The American Gaming Association reckons states and tribes are out a billion dollars in tax revenue, and Bill Miller went on CNBC last Thursday to say it. Up from a $500 million estimate four months ago. That is a doubling, which says either prediction-market volume has exploded or the methodology has loosened. Probably both.
The underlying argument has been running for months. Companies like Kalshi and Polymarket let people put money on who wins the Super Bowl, but they call it a financial derivative regulated by the CFTC, not a sports bet regulated by state gaming boards. The CFTC is fine with that. Most state gaming regulators are not.
Forty-one state attorneys general have formally asked the CFTC to stop encroaching on sports betting. That kind of state-level coalition on a gambling-adjacent issue is rare enough that it counts for something.
The $1 billion number is interesting, and a bit slippery
Look, the maths matters.
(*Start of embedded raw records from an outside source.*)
(* ===== verification/LzmaSymbol.v ===== *)
(** * One symbol of an LZMA stream

    What [symbol_step] and [dummy_step] of LzmaDec.v ask for: where they read, how many bits they
    take at most, that the two ask for the same, and for no probability twice. *)

From Stdlib Require Import ZArith Lia.
From stdpp Require Import base list option.
From S2P Require Import Prelude Bytes RangeCoder LzmaDec.

#[local] Open Scope Z_scope.
#[local] Open Scope prog_scope.

Record props_ok (prop : CLzmaProps) : Prop := {
  lc_ok : 0 <= lc prop <= 8;
  lp_ok : 0 <= lp prop <= 4;
  pb_ok : 0 <= pb prop <= 4;
  dicSize_ok : LZMA_DIC_MIN <= dicSize prop < 2 ^ 32
}.

(** ** The index of a literal *)

Lemma land_shifted_ones x n j : 0 <= n -> 0 <= j -> Z.land x (Z.shiftl (Z.ones n) j) = Z.shiftl (Z.shiftr x j mod 2 ^ n) j.
Proof.
  intros Hn Hj. rewrite <- Z.land_ones by lia. apply Z.bits_inj'. intros i Hi. rewrite Z.land_spec, !Z.shiftl_spec, Z.land_spec by lia.
  destruct (Z_lt_le_dec i j).
  - rewrite (Z.testbit_neg_r (Z.ones n)) by lia. by rewrite !andb_false_r.
  - rewrite Z.shiftr_spec by lia. do 2 f_equal. lia.
Qed.

(** The place of a literal among the tables of 0x300 probabilities. *)
Definition literal_table (prop : CLzmaProps) (b P : Z) : Z := P mod 2 ^ lp prop * 2 ^ lc prop + b / 2 ^ (8 - lc prop).

Lemma literal_table_bound prop b P : props_ok prop -> byte_ok b -> 0 <= literal_table prop b P < 2 ^ (lc prop + lp prop).
Proof.
  intros [Hlc Hlp _ _] Hb. unfold literal_table, byte_ok in *. rewrite Z.pow_add_r by lia.
  pose proof (Z.mod_pos_bound P (2 ^ lp prop) ltac:(apply Z.pow_pos_nonneg; lia)).
  assert (0 < 2 ^ lc prop) by (apply Z.pow_pos_nonneg; lia).
  assert (0 <= b / 2 ^ (8 - lc prop) < 2 ^ lc prop).
  { split; [apply Z.div_pos; [lia|apply Z.pow_pos_nonneg; lia]|]. apply Z.div_lt_upper_bound; [apply Z.pow_pos_nonneg; lia|].
    rewrite <- Z.pow_add_r by lia. replace (8 - lc prop + lc prop) with 8 by lia. change (2 ^ 8) with 256. lia. }
  nia.
Qed.
Lemma table_small prop k : props_ok prop -> 0 <= k < 2 ^ (lc prop + lp prop) -> 0 <= k < 2 ^ 12.
Proof. intros [Hlc Hlp _ _] Hk. assert (2 ^ (lc prop + lp prop) <= 2 ^ 12) by (apply Z.pow_le_mono_r; lia). lia. Qed.

Lemma lpMask_eq prop : props_ok prop -> lpMask prop = Z.shiftl (Z.ones (lp prop + lc prop)) (8 - lc prop).
Proof.
  intros [Hlc Hlp _ _]. unfold lpMask. rewrite Z.ones_equiv, !Z.shiftl_mul_pow2, Z.shiftr_div_pow2 by lia.
  change 256 with (2 ^ 8). rewrite <- Z.pow_sub_r by lia. rewrite <- Z.pow_add_r by lia.
  replace (Z.pred (2 ^ (lp prop + lc prop)) * 2 ^ (8 - lc prop)) with (2 ^ (lp prop + lc prop) * 2 ^ (8 - lc prop) - 2 ^ (8 - lc prop)) by lia.
  rewrite <- Z.pow_add_r by lia. do 2 f_equal. lia.
Qed.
AGA appears to derive the figure by taking estimated handle on sports event contracts, applying an average state betting tax rate, and assuming most of that handle would have flowed through licensed sportsbooks if Kalshi and Polymarket did not exist. That last assumption is doing a lot of work.
A chunk of Kalshi volume comes from people who would not bet at FanDuel or DraftKings on principle. Some comes from financial-market traders who are not sports bettors at all. Some comes from people in states without legal sportsbooks who would have stayed cash. Strip those out and the number falls a fair bit.
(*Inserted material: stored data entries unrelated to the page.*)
(* ===== verification/LzmaSafe.v ===== *)
(** * The LZMA decoder stays within its arrays

    Whatever the input, every read and write of the decoder of LzmaDec.v is inside of the input,
    the dictionary and the probabilities, and its loops end. *)

From Stdlib Require Import ZArith Lia.
From stdpp Require Import base list option.
From S2P Require Import Prelude Bytes RangeCoder LzmaDec LzmaSymbol.

#[local] Open Scope Z_scope.
#[local] Open Scope prog_scope.

(** ** The variables and the position *)

Record place_ok (prop : CLzmaProps) (dicBufSize checkDicSize dicPos : Z) (v : Vars) : Prop := {
  pl_props : props_ok prop;
  pl_state : 0 <= state v < kNumStates;
  pl_processed : 0 <= processedPos v < 2 ^ 32;
  pl_reps : reps_in (Z.max 1 (history checkDicSize v)) v;
  pl_pos : 0 <= dicPos <= dicBufSize;
  pl_growing : checkDicSize = 0 -> processedPos v = dicPos /\ processedPos v <= dicSize prop;
  pl_full : checkDicSize <> 0 -> checkDicSize = dicSize prop /\ dicSize prop <= dicBufSize;
  pl_first : ~ started checkDicSize v -> state v < kNumLitStates
}.

Section Place.
Context (prop : CLzmaProps) (dicBufSize checkDicSize : Z).

Lemma place_vars dicPos v : place_ok prop dicBufSize checkDicSize dicPos v -> vars_ok checkDicSize (Z.max 1 (history checkDicSize v)) v.
Proof.
  intros [Hp Hst Hpp Hr Hpos Hg Hf H1]. destruct Hp as [_ _ _ Hds]. split; [done|done|done|lia|].
  unfold history in *. destruct (Z.eqb_spec checkDicSize 0) as [Hc|Hc]; [lia|]. destruct (Hf Hc). lia.
Qed.
Lemma place_reads dl dicPos v : place_ok prop dicBufSize checkDicSize dicPos v -> dicBufSize <= dl -> reads_ok dicBufSize checkDicSize dl dicPos v.
Proof.
  intros [Hp Hst Hpp Hr Hpos Hg Hf H1] Hdl. destruct Hp as [_ _ _ Hds]. change LZMA_DIC_MIN with 4096 in Hds. split; [| |done].
  - intros Hs. unfold prev_pos. destruct (Z.eqb_spec dicPos 0) as [->|]; [|lia]. destruct (decide (checkDicSize = 0)) as [Hc|Hc].
    + destruct (Hg Hc). destruct Hs; lia.
    + destruct (Hf Hc). lia.
  - intros Hs. unfold rep0_pos. destruct Hr as (Hr & _). unfold history in Hr. destruct (Z.eqb_spec checkDicSize 0) as [Hc|Hc].
    + destruct (Hg Hc). destruct Hs; [|lia]. destruct (Z.ltb_spec dicPos (rep0 v)); lia.
    + destruct (Hf Hc). destruct (Z.ltb_spec dicPos (rep0 v)); lia.
Qed.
Kalshi made exactly this argument in a response published the same day. Their position is that prediction markets are a different product serving a different audience, and the AGA is double-counting. Both sides have a financial interest in being right. Treat both numbers as marketing until someone produces the underlying data.
What the fight is actually about
Tax revenue is the framing. The real fight is over which agency gets to regulate what.
The CFTC has a much lighter touch than state gaming boards. No deposit limits, no problem-gambling levies, no responsible-gaming requirements at the federal level. If sports event contracts win the regulatory argument, every licensed sportsbook will want the same treatment. That would gut a consumer-protection structure built up since PASPA was struck down in 2018.
That is the consequential bit. The billion-dollar headline gets the cameras. The CFTC versus state regulator argument decides the long-term outcome.
What happens next
Congress is the only body that can settle this cleanly. Federal legislation that disadvantages prediction markets looks unlikely in the near term given the political climate around the CFTC. So the state AGs will keep filing, the CFTC will keep approving, and the AGA will keep updating its loss estimate upward.
Players in states with legal sportsbooks lose nothing immediately. Players in states without legal sportsbooks get a halfway-legal way to bet on football. Everyone else gets to watch.
The smart play for a regulator now is to figure out where the consumer-protection floor sits and whether the federal-derivatives route can be made to inherit it. So far nobody has shown much appetite for that. If any of the 41 state AGs files actual litigation, that forces a court to pick a side. I would write the follow-up if it does.